## Task instructions
Wherever "simpl" appears in a line of the listing, report that line.

## The data
══════════════════════════════
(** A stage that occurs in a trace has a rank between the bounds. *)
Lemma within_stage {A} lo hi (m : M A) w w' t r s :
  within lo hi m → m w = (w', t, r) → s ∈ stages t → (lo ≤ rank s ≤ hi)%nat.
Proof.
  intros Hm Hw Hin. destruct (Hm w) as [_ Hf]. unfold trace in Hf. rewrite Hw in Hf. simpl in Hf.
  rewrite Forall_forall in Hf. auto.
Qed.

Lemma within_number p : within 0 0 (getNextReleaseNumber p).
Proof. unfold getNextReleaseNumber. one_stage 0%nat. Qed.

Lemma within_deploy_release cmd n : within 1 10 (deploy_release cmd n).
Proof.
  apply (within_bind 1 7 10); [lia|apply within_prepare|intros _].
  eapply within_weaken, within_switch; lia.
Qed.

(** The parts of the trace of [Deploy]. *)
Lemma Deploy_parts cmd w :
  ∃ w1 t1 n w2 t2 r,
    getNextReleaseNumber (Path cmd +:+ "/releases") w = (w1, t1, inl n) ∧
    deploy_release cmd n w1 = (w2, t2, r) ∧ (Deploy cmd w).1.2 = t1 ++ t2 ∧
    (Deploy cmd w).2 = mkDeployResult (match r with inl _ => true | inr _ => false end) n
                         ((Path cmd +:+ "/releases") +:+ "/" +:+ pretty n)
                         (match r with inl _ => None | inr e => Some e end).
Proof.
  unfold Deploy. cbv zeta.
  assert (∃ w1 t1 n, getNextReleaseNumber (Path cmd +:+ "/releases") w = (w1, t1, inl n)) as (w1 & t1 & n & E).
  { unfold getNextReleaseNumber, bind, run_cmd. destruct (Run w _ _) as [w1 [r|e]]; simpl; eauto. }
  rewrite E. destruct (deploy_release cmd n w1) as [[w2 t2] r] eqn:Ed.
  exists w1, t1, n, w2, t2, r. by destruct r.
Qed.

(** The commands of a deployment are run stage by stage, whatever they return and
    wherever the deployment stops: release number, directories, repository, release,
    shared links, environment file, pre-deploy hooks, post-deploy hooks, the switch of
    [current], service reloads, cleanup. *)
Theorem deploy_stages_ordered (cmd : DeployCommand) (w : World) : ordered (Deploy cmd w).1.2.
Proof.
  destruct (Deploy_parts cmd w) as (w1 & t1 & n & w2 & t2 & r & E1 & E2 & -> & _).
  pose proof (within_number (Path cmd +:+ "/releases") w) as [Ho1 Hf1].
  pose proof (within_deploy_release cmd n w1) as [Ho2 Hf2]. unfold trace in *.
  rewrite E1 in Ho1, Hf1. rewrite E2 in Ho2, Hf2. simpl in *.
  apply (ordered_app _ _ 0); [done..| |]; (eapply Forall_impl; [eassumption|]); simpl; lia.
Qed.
══════════════════════════════
## Your solution
  intros Hm Hw Hin. destruct (Hm w) as [_ Hf]. unfold trace in Hf. rewrite Hw in Hf. simpl in Hf.
  { unfold getNextReleaseNumber, bind, run_cmd. destruct (Run w _ _) as [w1 [r|e]]; simpl; eauto. }
  rewrite E1 in Ho1, Hf1. rewrite E2 in Ho2, Hf2. simpl in *.
  apply (ordered_app _ _ 0); [done..| |]; (eapply Forall_impl; [eassumption|]); simpl; lia.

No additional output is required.